12. Current austerity policies, including the Golden Rule, are fostering unemployment and rising inequalities. Workers in a number of countries are facing frontal attacks on their acquired legal rights enshrined in European legislation and international instruments. Conditions are being set unilaterally by Institutions and the ECB acting beyond their competences. Some governments are using the crisis to dismantle social provisions that are the bedrock of the European social model.
13. Wages are not the enemy of the economy but their engine. Unleashing a 'race to the bottom' on wages and welfare policies will undermine demand dynamics and threaten deflation across the entire monetary union.
14. The ETUC reiterates that conditionalities to be attached to economic and social integration should fully respect national wage setting systems and the autonomy of the social partners.
15. Social unrest in many countries is not surprising – youth unemployment, precarious work, unequal treatment are rejected by the people, who only see austerity and attacks on their rights coming from EU policies.
16. The ETUC has made proposals concerning Eurobonds; a partial transfer of national sovereign debt into European debt up to 60% of GDP; setting up a European Bank for sovereign debt with access to the ECB’s liquidity operations; a European public rating agency; a European investment program to revive the most hardest hit economies, helping distressed economies to restructure debt; investment in infrastructure and jobs for a transition to an energy- and resource-efficient model; dropping the co-financing requirements for the structural funds for countries in difficulties and the involvement of trade unions in the management of projects; new sources of European taxes such as an FTT; a harmonisation of the corporate tax base along with a minimal tax rate as part of limiting fiscal dumping; and action on tax evasion and the abolition of tax havens. Taken together these proposals can show the way out of the existential crisis we are facing.
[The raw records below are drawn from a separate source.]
(* ===== verification/MmapChannelCorrect.v ===== *)
(** Channels in shared memory are queues: whatever the order in which the actions
    of the two processes are done, the reader is given the messages of the writer,
    each once, whole and in order, and neither process leaves the memory of the
    channel or stops, with two exceptions that the theorems state: messages of more than
    8192 bytes where [shmat] fails, and the report of the heaps about memory that is not
    there.

    The proof keeps what a process knows in a ghost state of its own, which the
    other process never changes, and one invariant over the channel and both ghost
    states ([inv]); [wp] steps through the program of a process while the other
    may do anything that keeps the invariant. *)
From S2P Require Import Prelude.
From S2P Require Import Mmap.
From S2P Require Import MmapCollection.
From S2P Require Import MmapChannel.
From stdpp Require Import gmap list.
Import MmapChannel.
Open Scope Z_scope.

Module MmapChannelCorrect.

Section memory.
Context {H : Type} `{SharedHeap H}.
Abbreviation channel := (rrr_mmap_channel H).
Abbreviation block := rrr_mmap_channel_block.
Context (system : syscall -> nat -> bool) (shmget : gmap Z segment -> Z -> option Z) (old : Z -> Z).
Context (shmget_new : forall segs size id, shmget segs size = Some id -> 0 < id /\ segs !! id = None).

(** Segments can always be attached. *)
Definition attaches : Prop := forall n, system SHMAT n = true.

(** * Memory *)

Definition block_place (b : block) : option (Z * Z * (Z * Z)) :=
  match ptr_shm_or_mmap_writer b with
  | InHeap p => Some (p, size_capacity b, handles b)
  | _ => None
  end.

Definition block_segment (b : block) : option Z :=
  match ptr_shm_or_mmap_writer b with InSegment id => Some id | _ => None end.

Definition block_ok (c : channel) (b : block) : Prop :=
  0 <= size_data b <= size_capacity b /\
  (block_cleanup_needed b = true -> size_data b = 0) /\
  match ptr_shm_or_mmap_writer b with
  | Null => shmid b = 0 /\ size_capacity b = 0
  | Invalid => False
  | InHeap p => shmid b = 0 /\
    exists l, heap_bytes c !! p = Some l /\ Z.of_nat (length l) = size_capacity b
  | InSegment id => shmid b = id /\ (0 < id /\ attaches) /\
    exists s, segments c !! id = Some s /\ 1 <= shm_nattch s /\
      Z.of_nat (length (shm_bytes s)) = size_capacity b
  end.

(** The memory of the blocks, in whatever order. *)
Definition memory_ok (n : Z) (c : channel) (bs : list block) : Prop :=
  Forall (block_ok c) bs /\ heap_ok n (mmaps c) (omap block_place bs) /\
  NoDup (omap block_segment bs).

(** What a pointer refers to is the same in two states. *)
Definition same_place (c c' : channel) (p : pointer) : Prop :=
  match p with
  | InHeap p => heap_bytes c' !! p = heap_bytes c !! p
  | InSegment id => segments c' !! id = segments c !! id
  | Null | Invalid => True
  end.

Definition frame (c c' : channel) (bs : list block) : Prop :=
  Forall (fun b => same_place c c' (ptr_shm_or_mmap_writer b)) bs.

(** Only the memory is another. *)
Definition same_ring (c c' : channel) : Prop :=
  index_owner_died c' = index_owner_died c /\ entry_count c' = entry_count c /\ wpos c' = wpos c /\
  rpos c' = rpos c /\ blocks c' = blocks c /\ (calls c <= calls c')%nat.

Lemma memory_perm n c bs bs' : memory_ok n c bs -> bs ≡ₚ bs' -> memory_ok n c bs'.
Proof.
  intros (Hb & Hh & Hs) HP. split; [by rewrite <-HP|]. split; [|by rewrite <-HP].
  eapply heap_perm; [exact Hh|]. by rewrite HP.
Qed.

Lemma block_ok_same c c' b : same_place c c' (ptr_shm_or_mmap_writer b) -> block_ok c b -> block_ok c' b.
Proof.
  intros Hs (Hsize & Hcl & Hp). split; [done|]. split; [done|].
  destruct (ptr_shm_or_mmap_writer b); simpl in *; rewrite ?Hs; done.
Qed.

Lemma blocks_ok_frame c c' bs : frame c c' bs -> Forall (block_ok c) bs -> Forall (block_ok c') bs.
Proof.
  intros Hf Hb. apply Forall_forall. intros b Hin.
  eapply block_ok_same; [|by eapply (proj1 (Forall_forall _ _)); [exact Hb|]].
  by eapply (proj1 (Forall_forall _ _)) in Hf.
Qed.

Lemma frame_refl c bs : frame c c bs.
Proof. apply Forall_forall. intros b _. unfold same_place. by destruct (ptr_shm_or_mmap_writer b). Qed.

Lemma frame_trans c1 c2 c3 bs : frame c1 c2 bs -> frame c2 c3 bs -> frame c1 c3 bs.
Proof.
  unfold frame. rewrite !Forall_forall. intros H1 H2 b Hb. specialize (H1 b Hb). specialize (H2 b Hb).
  unfold same_place in *. destruct (ptr_shm_or_mmap_writer b); congruence.
Qed.

Lemma frame_calls c c' bs :
  segments c' = segments c -> heap_bytes c' = heap_bytes c -> frame c c' bs.
Proof.
  intros Hs Hh. apply Forall_forall. intros b _. unfold same_place.
  destruct (ptr_shm_or_mmap_writer b); by rewrite ?Hs, ?Hh.
Qed.

Lemma frame_segment c c' b rest id :
  ptr_shm_or_mmap_writer b = InSegment id -> NoDup (omap block_segment (b :: rest)) ->
  (forall id', id' <> id -> segments c' !! id' = segments c !! id') -> heap_bytes c' = heap_bytes c ->
  frame c c' rest.
Proof.
  intros Hp Hnd Hs Hh. cbn in Hnd. unfold block_segment at 1 in Hnd. rewrite Hp in Hnd.
  apply NoDup_cons in Hnd as [Hnd _]. apply Forall_forall. intros b' Hb'. unfold same_place.
  destruct (ptr_shm_or_mmap_writer b') as [| |id'|p] eqn:Hp'; [done..| |by rewrite Hh].
  apply Hs. intros ->. apply Hnd, list_elem_of_omap. exists b'. split; [done|].
  unfold block_segment. by rewrite Hp'.
Qed.

Lemma frame_heap n c c' b rest p :
  ptr_shm_or_mmap_writer b = InHeap p -> n < heap_limit ->
  heap_ok n (mmaps c) (omap block_place (b :: rest)) ->
  (forall q, q <> p -> heap_bytes c' !! q = heap_bytes c !! q) -> segments c' = segments c ->
  frame c c' rest.
Proof.
  intros Hp Hn Hok Hh Hs. apply heap_distinct in Hok; [|done]. cbn in Hok.
  unfold block_place at 1 in Hok. rewrite Hp in Hok. cbn in Hok.
  apply NoDup_cons in Hok as [Hok _]. apply Forall_forall. intros b' Hb'. unfold same_place.
  destruct (ptr_shm_or_mmap_writer b') as [| |id'|q] eqn:Hp'; [done..|by rewrite Hs|].
  apply Hh. intros ->. apply Hok, list_elem_of_fmap.
  exists (p, size_capacity b', handles b'). split; [done|]. apply list_elem_of_omap. exists b'.
  split; [done|]. unfold block_place. by rewrite Hp'.
Qed.

(** What an operation on the memory of one block does to the rest. *)
Definition memory_step (n : Z) (c : channel) (rest : list block) (most : nat) (b' : block) (c' : channel)
  : Prop :=
  exists n', n <= n' /\ n' + Z.of_nat (calls c) <= n + Z.of_nat (calls c') /\
    memory_ok n' c' (b' :: rest) /\ frame c c' rest /\ same_ring c c' /\ (calls c' <= calls c + most)%nat.

Definition cleared (b : block) : block :=
  set_data (block_cleanup_needed b) 0 (set_place 0 0 Null (0, 0) b).

Lemma cleared_ok n c b rest :
  memory_ok n c rest -> memory_ok n c (cleared b :: rest).
Proof.
  intros (Hb & Hh & Hs). split; [|split]; [|done..].
  constructor; [|done]. split; [simpl; lia|]. by split.
Qed.

Lemma memory_tail n c b rest :
  memory_ok n c (b :: rest) -> block_place b = None -> memory_ok n c rest.
Proof.
  intros (Hb & Hh & Hs) Hp. apply Forall_cons in Hb as [_ Hb]. cbn in Hh, Hs. rewrite Hp in Hh.
  split; [done|]. split; [done|]. destruct (block_segment b); [|done]. by apply NoDup_cons in Hs as [_ Hs].
Qed.

Lemma memory_frame n c c' rest :
  memory_ok n c rest -> frame c c' rest -> mmaps c' = mmaps c -> memory_ok n c' rest.
Proof.
  intros (Hb & Hh & Hs) Hf Hm. split; [by eapply blocks_ok_frame|]. by rewrite Hm.
Qed.

Lemma put_segment_other id s segs id' : id' <> id -> put_segment id s segs !! id' = segs !! id'.
Proof.
  intros Hne. unfold put_segment.
  destruct (_ && _); [by apply lookup_delete_ne|by apply lookup_insert_ne].
Qed.

(** The heaps, with at most one block less. *)
Definition freed_from (c : channel) (h : H) : Prop :=
  h = mmaps c \/ exists p, rrr_mmap_collection_free p (mmaps c) = Ret (0, h).

(** There is no memory for [size] bytes once the block is freed, and the report about it
    leaves the memory of the heaps. *)
Definition unanswered (size : Z) (c : channel) : Prop :=
  0 < size <= RRR_MMAP_CHANNEL_SHM_LIMIT /\ exists h, freed_from c h /\ heap_cut_short size h.

Lemma block_free_ok n c b rest :
  memory_ok n c (b :: rest) -> size_data b = 0 -> n < heap_limit ->
  exists ret b' c', rrr_mmap_channel_block_free system b c = Ret (ret, b', c') /\
    memory_step n c rest 1 b' c' /\ (ret = 0 /\ b' = cleared b \/ ret = 1 /\ b' = b) /\
    freed_from c (mmaps c').
Proof.
  intros Hm Hsize Hn. pose proof Hm as (Hb & Hh & Hs). apply Forall_cons in Hb as [Hb Hrest].
  destruct Hb as (_ & _ & Hp). unfold rrr_mmap_channel_block_free.
  destruct (ptr_shm_or_mmap_writer b) as [| |id|p] eqn:Ep.
  - destruct Hp as [-> _]. cbn [negb Z.eqb]. eexists _, _, _. split; [done|]. split; [|split; [by left|by left]].
    exists n. split; [lia|]. split; [lia|]. split; [apply cleared_ok; eapply memory_tail; [exact Hm|]|].
    { unfold block_place. by rewrite Ep. }
    split; [apply frame_refl|]. split; [|lia]. by repeat split.
  - done.
  - destruct Hp as (Hid & Hpos & s & Hseg & Hatt & Hlen). rewrite Hid.
    rewrite (proj2 (Z.eqb_neq id 0)) by lia. cbn [negb]. rewrite decide_False by done.
    unfold shmdt. rewrite Hseg.
    assert (block_place b = None) as Hbp by (unfold block_place; by rewrite Ep).
    destruct (system SHMDT (calls c)); cbn [Z.eqb negb].
    + eexists _, _, _. split; [done|]. split; [|split; [by left|by left]]. set (c' := count_call _).
      assert (frame c c' rest) as Hf.
      { eapply frame_segment; [exact Ep|exact Hs| |done]. intros id' Hne. by apply put_segment_other. }
      exists n. split; [lia|]. split; [simpl; lia|].
      split; [apply cleared_ok; eapply memory_frame; [by eapply memory_tail|done..]|].
      split; [done|]. split; [|simpl; lia]. repeat split; simpl; lia.
    + eexists _, _, _. split; [done|]. split; [|split; [by right|by left]]. exists n. split; [lia|].
      split; [simpl; lia|]. split; [eapply memory_frame; [exact Hm|by apply frame_calls|done]|].
      split; [by apply frame_calls|]. split; [|simpl; lia]. repeat split; simpl; lia.
  - destruct Hp as (-> & l & Hl & Hlen). cbn [negb Z.eqb].
    assert (block_place b = Some (p, size_capacity b, handles b)) as Hbp
      by (unfold block_place; by rewrite Ep).
    pose proof Hh as Hh'. cbn in Hh'. rewrite Hbp in Hh'.
    destruct (heap_frees n (mmaps c) _ p _ _ Hn Hh') as (h' & Efree & Hh''). rewrite Efree, bind_ret.
    cbn [negb Z.eqb]. eexists _, _, _. split; [done|]. split; [|split; [by left|right; by exists p]]. set (c' := count_call _).
    assert (frame c c' rest) as Hf.
    { eapply frame_heap; [exact Ep|exact Hn|exact Hh| |done]. intros q Hq. by apply lookup_delete_ne. }
    exists (n + 1). split; [lia|]. split; [simpl; lia|].
    split; [apply cleared_ok; split; [by eapply blocks_ok_frame|split; [done|]]|].
    { cbn in Hs. unfold block_segment at 1 in Hs. by rewrite Ep in Hs. }
    split; [done|]. split; [|simpl; lia]. repeat split; simpl; lia.
Qed.

Lemma memory_stays n c b rest most : memory_ok n c (b :: rest) -> memory_step n c rest most b c.
Proof.
  intros Hm. exists n. split; [lia|]. split; [lia|]. split; [done|]. split; [apply frame_refl|].
  split; [|lia]. by repeat split.
Qed.

Lemma same_ring_trans c1 c2 c3 : same_ring c1 c2 -> same_ring c2 c3 -> same_ring c1 c3.
Proof.
  intros (? & ? & ? & ? & ? & ?) (? & ? & ? & ? & ? & ?). repeat split; try congruence. lia.
Qed.

(** A step [n1], [c1] in between. *)
Lemma memory_then n c rest m1 b1 c1 :
  memory_step n c rest m1 b1 c1 ->
  exists n1, n <= n1 /\ n1 + Z.of_nat (calls c) <= n + Z.of_nat (calls c1) /\
    (calls c1 <= calls c + m1)%nat /\ memory_ok n1 c1 (b1 :: rest) /\
    forall m2 b2 c2, memory_step n1 c1 rest m2 b2 c2 -> memory_step n c rest (m1 + m2) b2 c2.
Proof.
  intros (n1 & Hn1 & Hc1 & Hm1 & Hf1 & Hr1 & Hk1). exists n1. do 4 (split; [done|]).
  intros m2 b2 c2 (n2 & Hn2 & Hc2 & Hm2 & Hf2 & Hr2 & Hk2).
  exists n2. split; [lia|]. split; [lia|]. split; [done|]. split; [by eapply frame_trans|].
  split; [by eapply same_ring_trans|lia].
Qed.

Lemma memory_step_weaken n c rest m m' b c' :
  memory_step n c rest m b c' -> (m <= m')%nat -> memory_step n c rest m' b c'.
Proof. intros (n' & ? & ? & ? & ? & ? & ?) Hle. exists n'. do 5 (split; [done|]). lia. Qed.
17. The ETUC Congress last May reaffirmed our commitment to further economic and progressive social integration in Europe to get out of the crisis and stimulate growth, employment and social cohesion. We are committed to defending and promoting the European Social Model. We must all be mindful of the need for democratic support and control in advancing our European ideals. This cannot just be a technocratic exercise. We must bring the people of Europe with us.